Evolving optimal text clusters: A novel GA-driven framework for dynamic ensemble fusion of multi-model contextual embeddings
Article excerpt
by Ali Sabah, Zaid Alaa Text clustering is an essential activity in unsupervised natural language processing (NLP), and allows the automatic structure of large-scale textual collections (in natural language processing) in news classification, routing of technical questions, and text summarisation.…
by Ali Sabah, Zaid Alaa
Text clustering is an essential activity in unsupervised natural language processing (NLP), and allows the automatic structure of large-scale textual collections (in natural language processing) in news classification, routing of technical questions, and text summarisation. With the emergence of contextual embedding models, such as SBERT, RoBERTa, and DistilBERT, there has been a significant improvement in the quality of clustering, with these models producing dynamic and context-sensitive representations that are more likely to reflect domain-specific semantics than the traditional word embeddings of Word2Vec and GloVe. Although the models of contextual embedding have their own advantages, they show varying performance in different domains and the current ensemble techniques propose fixed, flat fusion weights which do not utilize their complementary abilities.

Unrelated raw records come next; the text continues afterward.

(** * moldesign.interfaces.pdbfixer_interface: a shallow embedding

    The Python module glues the native molecule model to an external
    structure-repair engine (PDBFixer) and an external solvation routine
    (OpenMM's modeller).  The embedding follows the source file
    [src/moldesign/interfaces/pdbfixer_interface.py]:

    - Python exceptions are an explicit [outcome];
    - Python objects (molecules, chains, residues) live in a store that is
      a list indexed by object identity, so that aliasing and in-place
      attribute assignment are visible;
    - what comes from outside the file (PDBFixer, OpenMM's modeller, the
      residue tables) is an interface, [External]; every call into the
      external tools is recorded in an event log;
    - the Molecule constructor and the topology importer of the host
      package, which are not in the file, are modelled from the
      specification as allocation of new objects;
    - physical quantities (lengths, coordinates) are exact rationals. *)

From Stdlib Require Import ZArith QArith Qminmax Lqa String Ascii List Lia Bool.
From stdpp Require Import base list strings pretty.

Close Scope Q_scope.
Open Scope string_scope.
Open Scope list_scope.

(** ** Exceptions *)

Inductive exn :=
| ValueError
| AssertionError
| KeyError
| IndexError
| TypeError
| AttributeError
| ExternalError.

Inductive outcome (A : Type) :=
| Ok (a : A)
| Raise (e : exn).
Arguments Ok {A} a.
Arguments Raise {A} e.

Definition obind {A B} (m : outcome A) (f : A → outcome B) : outcome B :=
  match m with
  | Ok a => f a
  | Raise e => Raise e
  end.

There is no current solution to dynamic, label-free optimisation of weight to multi-model contextual embedding fusion in unsupervised clustering which would bridge a major gap between fixed integrative approaches and adaptive, domain-accommodative model combination. This paper presents a new Genetic Algorithm (GA)-based ensemble model that dynamically optimizes the best fusion weights of SBERT, RoBERTa, and DistilBERT embeddings without ground-truth labels. The hypothesis is that evolutionary optimisation can discover domain-adaptive weight sets that outperform standalone models as well as fixed ensemble baselines on linguistically heterogeneous datasets. The framework uses L2-normalisation and topology in which the topology is a sum-to-one constraint so that the models can be fairly integrated, and a composite fitness measure based on Silhouette Score, Adjusted Rand Index, and Topic Coherence to direct the weight evolution through tournament selection, uniform crossover, and Gaussian mutation. The proposed framework on three heterogeneous benchmarks, AG News, 20 Newsgroups, and Stack Overflow, has Silhouette Score improvements of +14, 16 percent, and Topic Coherence gains of +17 percent, all statistically significant at p < 0.05. Evolved weights can be completely understood, depicting domain-specific model roles, which guide future architecture choice. The framework is suggested as a scalable, modular system to practical unsupervised NLP problems, and its architecture can be easily extended to new transformer systems and semi-supervised systems.